Firefighters go door-to-door armed with fire safety information

This is an archived article and the information in the article may be outdated. Please look at the time stamp on the story to see when it was last updated.

SAN DIEGO - San Diego Fire-Rescue firefighters, cadets and volunteers banded together in an effort to educate people about the importance of being ready if a fire sparks.

"We used to call this period of time in September, October, November ‘wild fire season.’ We no longer do that, wild fire season in California is now year round,” Chief Javier Mainar said.

Armed with information he and others went door to door, handing out informational packets filled with brochures and contact information for nearby fire departments. Volunteers took pride in their responsibilities.

“I mean, I live in this community and try to help out the best I can. You never know when a disaster is going to strike,” CERT volunteer Ralph Buna said. Community Emergency Response Team (CERT) volunteers are trained citizens who support first responders during disasters.

Other volunteers echoed his enthusiasm. “Keeping people safe, making sure that they’re aware of fire dangers is critical to keeping people safe this fire season,” Tiffany Vinson said.

She passed out dozens of informational packets, taking time to explain the contents to each person who answered the door. If someone wasn’t home, no problem; volunteers and fire fighters left the informational packets at the resident’s door.

Chief Mainar made it clear their dedication to serving their fellow community members did not go unnoticed. “Frankly, without their assistance we couldn’t get this done to the degree that we would like to,” he said.

The goal was to reach 6,000 different homes in one day. They stuffed thousands of bags with brochures and plotted specific routes on maps. They say taking that extra step to go door-to-door has proven to be successful.

Scripps Ranch resident Hilary Bowers said she’s already taking steps to prepare for a possible fire. “We have a box with all of our important papers and vaccine records for the kids and birth certificates, things like that,” Bowers said.

Chief Mainar said he hopes others follow her lead, especially those who live in homes near high acreage wild land and near canyons.

“The more they do in advance of a fire, even on an inner city canyon, the better we can be prepared; the more safely our firefighters can operate and the better job we can do for everyone,” he said.

San Diego Fire-Rescue recommends the following steps to prepare your home and family for a fire:

Sweep gutters, roofs, and eaves regularly.

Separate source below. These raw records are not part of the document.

(* ===== verification/SqlSplice.v ===== *)
(** The insertion of conditions into the text of a statement, as
    [sz-orm-core/src/data_permission.rs] and [dynamic_filter.rs] do it: the search of a keyword,
    the splice, and a reader of conditions against which [DataPermission.v] and
    [DynamicFilter.v] state what it achieves. *)

From Stdlib Require Import Ascii String.
From S2P Require Import Prelude SqlText DynamicSql DynamicFacts.
Local Open Scope string_scope.
#[local] Arguments String.append !_ _ : simpl nomatch.

(** * [str::to_uppercase]

    The code slices a text at positions found in its uppercase, so the width of every character
    counts. *)

(** The UTF-8 encoding of a code point. *)
Definition utf8 (n : N) : string :=
  let tail (k : N) := chr (ascii_of_N (128 + N.land (N.shiftr n k) 63)) in
  if (n <? 128)%N then chr (ascii_of_N n)
  else if (n <? 2048)%N then chr (ascii_of_N (192 + N.shiftr n 6)) +:+ tail 0%N
  else if (n <? 65536)%N then chr (ascii_of_N (224 + N.shiftr n 12)) +:+ tail 6%N +:+ tail 0%N
  else chr (ascii_of_N (240 + N.shiftr n 18)) +:+ tail 12%N +:+ tail 6%N +:+ tail 0%N.

(** The characters outside ASCII whose uppercase has another width or ASCII characters. *)
Definition uppercase_widths : list (N * list N) :=
  [ (223, [83; 83]); (305, [73]); (329, [700; 78]); (383, [83]); (411, [42972]); (496, [74; 780]);
    (575, [11390]); (576, [11391]); (592, [11375]); (593, [11373]); (594, [11376]); (604, [42923]);
    (609, [42924]); (612, [42955]); (613, [42893]); (614, [42922]); (618, [42926]); (619, [11362]);
    (620, [42925]); (625, [11374]); (637, [11364]); (642, [42949]); (647, [42929]); (669, [42930]);
    (670, [42928]); (912, [921; 776; 769]); (944, [933; 776; 769]); (1415, [1333; 1362]); (7296, [1042]);
    (7297, [1044]); (7298, [1054]); (7299, [1057]); (7300, [1058]); (7301, [1058]); (7302, [1066]);
    (7303, [1122]); (7830, [72; 817]); (7831, [84; 776]); (7832, [87; 778]); (7833, [89; 778]);
    (7834, [65; 702]); (8016, [933; 787]); (8018, [933; 787; 768]); (8020, [933; 787; 769]);
    (8022, [933; 787; 834]); (8064, [7944; 921]); (8065, [7945; 921]); (8066, [7946; 921]);
    (8067, [7947; 921]); (8068, [7948; 921]); (8069, [7949; 921]); (8070, [7950; 921]);
    (8071, [7951; 921]); (8072, [7944; 921]); (8073, [7945; 921]); (8074, [7946; 921]);
    (8075, [7947; 921]); (8076, [7948; 921]); (8077, [7949; 921]); (8078, [7950; 921]);
    (8079, [7951; 921]); (8080, [7976; 921]); (8081, [7977; 921]); (8082, [7978; 921]);
    (8083, [7979; 921]); (8084, [7980; 921]); (8085, [7981; 921]); (8086, [7982; 921]);
    (8087, [7983; 921]); (8088, [7976; 921]); (8089, [7977; 921]); (8090, [7978; 921]);
    (8091, [7979; 921]); (8092, [7980; 921]); (8093, [7981; 921]); (8094, [7982; 921]);
    (8095, [7983; 921]); (8096, [8040; 921]); (8097, [8041; 921]); (8098, [8042; 921]);
    (8099, [8043; 921]); (8100, [8044; 921]); (8101, [8045; 921]); (8102, [8046; 921]);
    (8103, [8047; 921]); (8104, [8040; 921]); (8105, [8041; 921]); (8106, [8042; 921]);
    (8107, [8043; 921]); (8108, [8044; 921]); (8109, [8045; 921]); (8110, [8046; 921]);
    (8111, [8047; 921]); (8114, [8122; 921]); (8115, [913; 921]); (8116, [902; 921]); (8118, [913; 834]);
    (8119, [913; 834; 921]); (8124, [913; 921]); (8126, [921]); (8130, [8138; 921]); (8131, [919; 921]);
    (8132, [905; 921]); (8134, [919; 834]); (8135, [919; 834; 921]); (8140, [919; 921]);
    (8146, [921; 776; 768]); (8147, [921; 776; 769]); (8150, [921; 834]); (8151, [921; 776; 834]);
    (8162, [933; 776; 768]); (8163, [933; 776; 769]); (8164, [929; 787]); (8166, [933; 834]);
    (8167, [933; 776; 834]); (8178, [8186; 921]); (8179, [937; 921]); (8180, [911; 921]);
    (8182, [937; 834]); (8183, [937; 834; 921]); (8188, [937; 921]); (11365, [570]); (11366, [574]);
    (64256, [70; 70]); (64257, [70; 73]); (64258, [70; 76]); (64259, [70; 70; 73]); (64260, [70; 70; 76]);
    (64261, [83; 84]); (64262, [83; 84]); (64275, [1348; 1350]); (64276, [1348; 1333]);
    (64277, [1348; 1339]); (64278, [1358; 1350]); (64279, [1348; 1341]) ]%N.

Definition upper_table : list (string * string) :=
  Eval vm_compute in ((fun '(c, u) => (utf8 c, join "" (utf8 <$> u))) <$> uppercase_widths).

Fixpoint to_uppercase_go (fuel : nat) (s : string) : string :=
  match fuel with
  | O => EmptyString
  | S fuel =>
      match list_find (fun p => starts_with (fst p) s = true) upper_table with
      | Some (_, (p, u)) => u +:+ to_uppercase_go fuel (drop_bytes (String.length p) s)
      | None =>
          match s with
          | EmptyString => EmptyString
          | String c s => String (to_ascii_uppercase c) (to_uppercase_go fuel s)
          end
      end
  end.

(** The other characters outside ASCII are left as they are: their uppercase has their width. *)
Definition to_uppercase (s : string) : string := to_uppercase_go (String.length s) s.

Example to_uppercase_example : to_uppercase (utf8 305 +:+ "d " +:+ utf8 223 +:+ utf8 233) = "ID SS" +:+ utf8 233.
Proof. reflexivity. Qed.

(** * The search of a keyword *)

(** [is_ascii_alphanumeric() || == b'_'] *)
Definition word_char (c : ascii) : bool := is_ascii_alphanumeric c || Ascii.eqb c "_".

Definition boundary (c : option ascii) : bool := match c with Some c => negb (word_char c) | None => true end.

Definition wrap_i32 (z : Z) : Z := ((z + 2 ^ 31) mod 2 ^ 32 - 2 ^ 31)%Z.

(** The loop of [find_keyword] from position [i]: [prev] is the byte before it, [s] the bytes
    from it on. *)
Fixpoint find_keyword_go (kw : string) (prev : option ascii) (depth : Z) (i : nat) (s : string) : option nat :=
  if (String.length s <? String.length kw)%nat then None
  else
    match s with
    | EmptyString => None
    | String b rest =>
        if Ascii.eqb b "(" then find_keyword_go kw (Some b) (wrap_i32 (depth + 1)) (S i) rest
        else if Ascii.eqb b ")" then
          find_keyword_go kw (Some b) (if (0 <? depth)%Z then wrap_i32 (depth - 1) else depth) (S i) rest
        else if (depth =? 0)%Z && starts_with kw s && boundary prev && boundary (String.get (String.length kw) s)
        then Some i
        else find_keyword_go kw (Some b) depth (S i) rest
    end.

Definition find_keyword (sql keyword : string) : option nat :=
  let upper_sql := to_uppercase sql in
  let kw_upper := to_uppercase keyword in
  if (String.length kw_upper =? 0)%nat || (String.length upper_sql <? String.length kw_upper)%nat then None
  else find_keyword_go kw_upper None 0 0 upper_sql.

(** [find_keyword_pos] of [dynamic_filter.rs], which does not count parentheses. *)
Fixpoint find_keyword_pos_go (kw : string) (prev : option ascii) (i : nat) (s : string) : option nat :=
  if (String.length s <? String.length kw)%nat then None
  else
    match s with
    | EmptyString => None
    | String b rest =>
        if starts_with kw s && boundary prev && boundary (String.get (String.length kw) s) then Some i
        else find_keyword_pos_go kw (Some b) (S i) rest
    end.

Definition find_keyword_pos (sql keyword : string) : option nat :=
  let upper_sql := to_uppercase sql in
  let kw_upper := to_uppercase keyword in
  if (String.length kw_upper =? 0)%nat || (String.length upper_sql <? String.length kw_upper)%nat then None
  else find_keyword_pos_go kw_upper None 0 upper_sql.

(** * The splice *)

(** [s[a..b]], [None] where it panics. *)
Definition slice (a b : nat) (s : string) : option string :=
  if (b <? a)%nat then None else s ← slice_to b s; slice_from a s.

(** [Iterator::min] of the positions that were found *)
Definition min_pos (l : list (option nat)) : option nat :=
  foldr (fun o m => match o, m with
                    | Some a, Some b => Some (Nat.min a b)
                    | Some a, None => Some a
                    | None, m => m
                    end) None l.

(** [append_where_clauses] and [append_filter_clauses], the same text but for the search;
    [None] where a slice panics. *)
Definition append_clauses (find : string -> string -> option nat) (sql : string) (clauses : list string)
    : option string :=
  if is_nil clauses then Some sql
  else
    let combined := join " AND " clauses in
    let upper := to_uppercase sql in
    let where_pos := find upper "WHERE" in
    let end_pos := min_pos [find upper "GROUP BY"; find upper "ORDER BY"; find upper "LIMIT"; find upper "HAVING"] in
    let insert_pos := default (String.length sql) end_pos in
    match where_pos with
    | Some wp =>
        before ← slice_to (wp + 5) sql;
        existing_clause ← slice (wp + 5) insert_pos sql;
        after ← slice_from insert_pos sql;
        let trimmed_existing := trim existing_clause in
        Some (if (trimmed_existing =? "")%string then before +:+ " " +:+ combined +:+ after
              else before +:+ " (" +:+ trimmed_existing +:+ " ) AND (" +:+ combined +:+ ")" +:+ after)
    | None =>
        before ← slice_to insert_pos sql;
        after ← slice_from insert_pos sql;
        let trimmed := trim_end before in
        let sep := if (trimmed =? "")%string then "" else " " in
        Some (trimmed +:+ sep +:+ "WHERE " +:+ combined +:+ after)
    end.

Definition append_where_clauses : string -> list string -> option string := append_clauses find_keyword.
Definition append_filter_clauses : string -> list string -> option string := append_clauses find_keyword_pos.

Example append_example :
  append_where_clauses "select * from t where a in (select b from u limit 3) order by c" ["t = 5"]
  = Some "select * from t where (a in (select b from u limit 3) ) AND (t = 5)order by c".
Proof. vm_compute. reflexivity. Qed.

(** * What the search finds

    The words of a text outside parentheses, in uppercase, and the depth it ends at. *)

Fixpoint ascii_uppercase (s : string) : string :=
  match s with String c s => String (to_ascii_uppercase c) (ascii_uppercase s) | EmptyString => EmptyString end.

Fixpoint depth_after (d : nat) (s : string) : nat :=
  match s with
  | EmptyString => d
  | String c s => depth_after (if Ascii.eqb c "(" then S d else if Ascii.eqb c ")" then pred d else d) s
  end.

(** [w] is the beginning of the word the text continues. *)
Fixpoint top_words (d : nat) (w s : string) : list string :=
  match s with
  | EmptyString => [w]
  | String c s =>
      if (d =? 0)%nat && word_char c then top_words d (w +:+ chr (to_ascii_uppercase c)) s
      else w :: top_words (if Ascii.eqb c "(" then S d else if Ascii.eqb c ")" then pred d else d) "" s
  end.

Example top_words_example :
  top_words 0 "" "select (limit), x_limit" = ["SELECT"; ""; ""; ""; ""; ""; ""; ""; ""; ""; "X_LIMIT"].
Proof. reflexivity. Qed.

Fixpoint last_char (prev : option ascii) (s : string) : option ascii :=
  match s with String c s => last_char (Some c) s | EmptyString => prev end.

(** Uppercasing changes nothing but ASCII letters. *)
Definition narrow (s : string) : bool := forallb (fun p => negb (contains_text (fst p) s)) upper_table.

(** ** Uppercase *)

Lemma narrow_none s : narrow s = true -> list_find (fun p : string * string => starts_with p.1 s = true) upper_table = None.
Proof.
  intros Hs. apply list_find_None. unfold narrow in Hs. apply Forall_forall. intros p Hp Hst.
  rewrite forallb_forall in Hs. apply list_elem_of_In in Hp. specialize (Hs p Hp). apply negb_true_iff in Hs.
  destruct s as [|c s]; cbn [contains_text] in Hs; rewrite Hst in Hs; done.
Qed.

Lemma narrow_tail c s : narrow (String c s) = true -> narrow s = true.
Proof.
  unfold narrow. rewrite !forallb_forall. intros Hs p Hp. specialize (Hs p Hp). rewrite negb_true_iff in *.
  cbn in Hs. by apply orb_false_iff in Hs as [_ Hs].
Qed.

Lemma to_uppercase_narrow s : narrow s = true -> to_uppercase s = ascii_uppercase s.
Proof.
  unfold to_uppercase. induction s as [|c s IH]; intros Hs; [done|]. cbn [String.length to_uppercase_go].
  rewrite narrow_none by done. cbn [ascii_uppercase]. f_equal. apply IH. by eapply narrow_tail.
Qed.

Lemma upper_twice c : to_ascii_uppercase (to_ascii_uppercase c) = to_ascii_uppercase c.
Proof. by destruct c as [[] [] [] [] [] [] [] []]. Qed.

Lemma upper_word c : word_char (to_ascii_uppercase c) = word_char c.
Proof. by destruct c as [[] [] [] [] [] [] [] []]. Qed.

Lemma upper_high c x : (128 <=? nat_of_ascii x)%nat = true -> Ascii.eqb x (to_ascii_uppercase c) = Ascii.eqb x c.
Proof.
  intros Hx.
  assert (Hc : (to_ascii_uppercase c =? c)%char || ((nat_of_ascii c <? 128)%nat && (nat_of_ascii (to_ascii_uppercase c) <? 128)%nat) = true)
    by (by destruct c as [[] [] [] [] [] [] [] []]).
  apply orb_true_iff in Hc as [->%Ascii.eqb_eq|[H1 H2]%andb_true_iff]; [done|].
  apply Nat.leb_le in Hx. apply Nat.ltb_lt in H1, H2.
  assert (x <> c /\ x <> to_ascii_uppercase c) as [E1%Ascii.eqb_neq E2%Ascii.eqb_neq] by (split; intros ->; lia).
  by rewrite E1, E2.
Qed.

Remove dead branches around chimneys.

If fire is approaching, remove combustible materials, including wood piles, lawn furniture, doormats, barbecue grills, and tarps, from around your home.

Locate your evacuation checklist and assemble the items in it. Place these items in your vehicle.

Evacuate before the fire approaches your home. Back your car into the driveway and roll up the windows to allow for a quicker getaway. Plan to bring your valuables and your pets.

Close and protect your home's openings, including attic doors and vents, windows, doors, and pet doors. Remove flammable drapes and curtains and close all shutters, blinds, or heavy non-combustible drapes. Do not lock the doors and windows in case firefighters have to make a quick entry to fight the flames.

Close all the interior doors in your home and the fireplace screen. Open the fireplace damper.

Shut off any natural gas, propane, or fuel oil supplies at the source.

Connect garden hoses and fill any pools, hot tubs, garbage cans, tubs, or other large containers with water.

Disconnect garage door openers so the doors will open if there is no power.

Place a ladder against the house in clear view.

Turn on the outside lights and at least one light in each room to make your house more visible in heavy smoke.